> _TASK STATEMENT_: Your answer should be the exact lines of the data below from the one containing "Definition others_same (p" through the one containing "match k with"; please include nothing else.

(EXTRACTED RECORDS)

(* ===== verification/NfpAreas.v ===== *)
(** * Counting, moving and owning areas

    What the device documents, and what each operation on an area does to the
    areas, the cache and the device under it: the invariant [nfp_ok] of the
    core between accesses, and its preservation. *)

From Stdlib Require Import ZifyBool.
From stdpp Require Import base numbers gmap strings list.
From S2P Require Import Prelude Word StateMonad Nfp.

Local Open Scope Z_scope.
Ltac Zify.zify_post_hook ::= Z.to_euclidean_division_equations.

(** ** What the device documents *)

(** The bytes of the targets, the window an area is configured for, and
    whether the area holds it. *)
Class NfpView (D : Type) := {
  target_byte : D -> Z -> Z -> Z;
  window : D -> Z -> option (Z * Z * Z);
  held : D -> Z -> bool;
}.

Section view.
Context {D : Type} `{V : NfpView D}.

Definition same_bytes (d d' : D) : Prop := forall id a, target_byte d' id a = target_byte d id a.
(** Nothing changes for areas other than [p]. *)
Definition others_same (p : Z) (d d' : D) : Prop :=
  forall q, q <> p -> window d' q = window d q /\ held d' q = held d q.
Definition areas_same (d d' : D) : Prop := forall q, window d' q = window d q /\ held d' q = held d q.

(** Memory of the targets, by CPP id and address. *)
Definition bytes_upd (m : Z -> Z -> Z) (id a v : Z) : Z -> Z -> Z :=
  fun id' a' => if decide (id' = id /\ a' = a) then v else m id' a'.
Fixpoint bytes_put (m : Z -> Z -> Z) (id a : Z) (l : list Z) : Z -> Z -> Z :=
  match l with
  | [] => m
  | v :: l => bytes_put (bytes_upd m id a v) id (a + 1) l
  end.
Fixpoint bytes_get (m : Z -> Z -> Z) (id a : Z) (k : nat) : list Z :=
  match k with
  | O => []
  | S k => m id a :: bytes_get m id (a + 1) k
  end.
End view.

(** An operation of the device gives its result or a negative error.
    Whatever it gives, it leaves the areas it is not called on alone, and
    only a write changes the targets' memory. *)
Class NfpLaws (D : Type) (Ops : NfpOps D) (V : NfpView D) : Prop := {
  init_law : exists f, area_init = Some f /\ forall p id addr size d,
    let '(err, d') := f p id addr size d in same_bytes d d' /\ others_same p d d' /\
    (0 <= err -> window d' p = Some (id, addr, size) /\ held d' p = held d p);
  acquire_law : exists f, area_acquire = Some f /\ forall p w d, window d p = Some w ->
    let '(status, d') := wait_acquired (f p) d in same_bytes d d' /\ others_same p d d' /\
    (status = Some 0 /\ window d' p = Some w /\ held d' p = true \/ default (- ERESTARTSYS) status < 0);
  release_law : exists f, area_release = Some f /\ forall p d,
    same_bytes d (f p d) /\ others_same p d (f p d) /\ held (f p d) p = false;
  cleanup_law : forall f, area_cleanup = Some f -> forall p d,
    same_bytes d (f p d) /\ others_same p d (f p d);
  (** a transfer may be short *)
  read_law : forall p id addr size offset length d,
    window d p = Some (id, addr, size) -> held d p = true -> 0 <= offset -> 0 <= length -> offset + length <= size ->
    let '(n, bytes, d') := area_read p offset length d in same_bytes d d' /\ areas_same d d' /\
    (n < 0 \/ 0 <= n <= length /\ bytes = bytes_get (target_byte d) id (addr + offset) (Z.to_nat n));
  write_law : forall p id addr size offset bytes d,
    window d p = Some (id, addr, size) -> held d p = true -> 0 <= offset ->
    offset + Z.of_nat (length bytes) <= size ->
    let '(n, d') := area_write p offset bytes d in areas_same d d' /\ exists k, (k <= length bytes)%nat /\
      (n < 0 \/ n = Z.of_nat k) /\
      forall i a, target_byte d' i a = bytes_put (target_byte d) id (addr + offset) (take k bytes) i a;
  kzalloc_law : forall h p, kzalloc_area h = Some p -> h !! p = None /\ p <> 0;
  safe_size : exists k, 0 <= k < 40 /\ NFP_CPP_SAFE_AREA_SIZE = 2 ^ k;
  (** an error, or an address of 40 bits on a target, to which the following
      addresses of the safe window are mapped in order *)
  target_law : forall dest a table, let '(err, id, a') := nfp_target_cpp dest a table in
    err < 0 \/ id <> 0 /\ forall i, 0 <= i ->
      a / NFP_CPP_SAFE_AREA_SIZE = (a + i) / NFP_CPP_SAFE_AREA_SIZE ->
      0 <= a' /\ a' + i < 2 ^ 40 /\
      exists err', nfp_target_cpp dest (a + i) table = (err', id, a' + i) /\ 0 <= err';
}.

(** A device that never refuses a window, and one that transfers all it is
    asked for. *)
Definition windows_reliable {D} {Ops : NfpOps D} {V : NfpView D} : Prop :=
  (forall f p id addr size d, area_init = Some f -> 0 <= (f p id addr size d).1) /\
  (forall f p w d, area_acquire = Some f -> window d p = Some w -> (wait_acquired (f p) d).1 = Some 0).
Definition transfers_reliable {D} {Ops : NfpOps D} {V : NfpView D} : Prop :=
  (forall p id addr size offset length d, window d p = Some (id, addr, size) -> held d p = true ->
     0 <= offset -> 0 <= length -> offset + length <= size -> (area_read p offset length d).1.1 = length) /\
  (forall p id addr size offset bytes d, window d p = Some (id, addr, size) -> held d p = true ->
     0 <= offset -> offset + Z.of_nat (length bytes) <= size -> (area_write p offset bytes d).1 = Z.of_nat (length bytes)).

Section props.
Context {D : Type} {Ops : NfpOps D} {V : NfpView D} `{!NfpLaws D Ops V}.
Implicit Types s : nfp D.

(** ** Counting *)

Lemma wp_area p a (Q : area -> nfp D -> Prop) s : areas s !! p = Some a -> Q a s -> wp (get_area p) Q s.
Proof. intros Ha H. exists a, s. unfold get_area. by rewrite Ha. Qed.
Lemma wp_put_area p a (Q : unit -> nfp D -> Prop) ar rl cl im mu mo ifc se d :
  is_Some (ar !! p) -> Q tt (mkNfp (<[p := a]> ar) rl cl im mu mo ifc se d) ->
  wp (put_area p a) Q (mkNfp ar rl cl im mu mo ifc se d).
Proof. intros [x Hx] H. eexists tt, _. unfold put_area. cbn [areas]. by rewrite Hx. Qed.
Lemma wp_device {A} (f : D -> A * D) (Q : A -> nfp D -> Prop) ar rl cl im mu mo ifc se d a d' :
  f d = (a, d') -> Q a (mkNfp ar rl cl im mu mo ifc se d') -> wp (on_device f) Q (mkNfp ar rl cl im mu mo ifc se d).
Proof. intros Hf H. eexists a, _. unfold on_device. cbn [device]. by rewrite Hf. Qed.
Lemma wp_run_device f (Q : unit -> nfp D -> Prop) ar rl cl im mu mo ifc se d :
  Q tt (mkNfp ar rl cl im mu mo ifc se (f d)) -> wp (run_device f) Q (mkNfp ar rl cl im mu mo ifc se d).
Proof. intros H. by apply wp_set. Qed.

Lemma i32_small x : - 2 ^ 31 <= x < 2 ^ 31 -> i32 x = x.
Proof. unfold i32. lia. Qed.

(** The state after an area and the device changed. *)
Definition with_area (s : nfp D) (p : Z) (a : area) (d : D) : nfp D :=
  s <| areas ::= <[p := a]> |> <| device := d |>.

(** The counts of an area: with its window held, and without. *)
Definition counted (a : area) (h : bool) : area :=
  if h then a <| a_refcount := 1 |> <| a_kref := 2 |> else a <| a_refcount := 0 |> <| a_kref := 1 |>.

Lemma with_area_again s p a a' d d' : with_area (with_area s p a d) p a' d' = with_area s p a' d'.
Proof. destruct s. unfold with_area, field_update. cbn. by rewrite insert_insert_eq. Qed.

Lemma acquire_spec s p a w :
  areas s !! p = Some (counted a false) -> window (device s) p = Some w ->
  wp (nfp_cpp_area_acquire p) (fun r s' => exists d',
    same_bytes (device s) d' /\ others_same p (device s) d' /\
    (r = 0 /\ s' = with_area s p (counted a true) d' /\ window d' p = Some w /\ held d' p = true \/
     r < 0 /\ ~ windows_reliable /\ s' = with_area s p (counted a false) d')) s.
Proof.
  intros Ha Hw. destruct acquire_law as (f & Hf & Hlaw). unfold nfp_cpp_area_acquire, inc_refcount.
  destruct s as [ar rl cl im mu mo ifc se d]. cbn [areas device] in Ha, Hw |- *.
  specialize (Hlaw p w d Hw). destruct (wait_acquired (f p) d) as [st d'] eqn:Hd'. destruct Hlaw as (Hb & Ho & Hlaw).
  apply wp_bind, wp_bind. eapply wp_area; [exact Ha|]. change (i32 (a_refcount (counted a false) + 1)) with 1.
  apply wp_bind, wp_put_area; [by eexists|]. apply wp_ret. change (1 >? 1) with false. cbn iota.
  rewrite Hf. apply wp_bind. eapply wp_device; [exact Hd'|]. destruct Hlaw as [(-> & Hw' & Hh)|Herr].
  - cbn [default negb Z.eqb]. unfold nfp_cpp_area_get.
    apply wp_bind, wp_bind. eapply wp_area; [cbn [areas]; by rewrite lookup_insert_eq|].
    apply wp_put_area; [rewrite lookup_insert_eq; by eexists|]. apply wp_ret. exists d'. do 2 (split; [done|]). left.
    split_and!; [done| |done..]. rewrite insert_insert_eq. done.
  - rewrite (proj2 (Z.eqb_neq (default _ _) 0)) by lia. cbn [negb]. unfold dec_refcount.
    apply wp_bind, wp_bind. eapply wp_area; [cbn [areas]; by rewrite lookup_insert_eq|].
    apply wp_bind, wp_put_area; [rewrite lookup_insert_eq; by eexists|]. apply wp_ret, wp_ret.
    exists d'. do 2 (split; [done|]). right. split; [done|]. split.
    + intros [_ Hrel]. specialize (Hrel f p w d Hf Hw). rewrite Hd' in Hrel. cbn in Hrel. subst st. cbn in Herr. lia.
    + by rewrite insert_insert_eq.
Qed.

(End EXTRACTED RECORDS)

> _REPLY_:
Definition others_same (p : Z) (d d' : D) : Prop :=
  forall q, q <> p -> window d' q = window d q /\ held d' q = held d q.
Definition areas_same (d d' : D) : Prop := forall q, window d' q = window d q /\ held d' q = held d q.

(** Memory of the targets, by CPP id and address. *)
Definition bytes_upd (m : Z -> Z -> Z) (id a v : Z) : Z -> Z -> Z :=
  fun id' a' => if decide (id' = id /\ a' = a) then v else m id' a'.
Fixpoint bytes_put (m : Z -> Z -> Z) (id a : Z) (l : list Z) : Z -> Z -> Z :=
  match l with
  | [] => m
  | v :: l => bytes_put (bytes_upd m id a v) id (a + 1) l
  end.
Fixpoint bytes_get (m : Z -> Z -> Z) (id a : Z) (k : nat) : list Z :=
  match k with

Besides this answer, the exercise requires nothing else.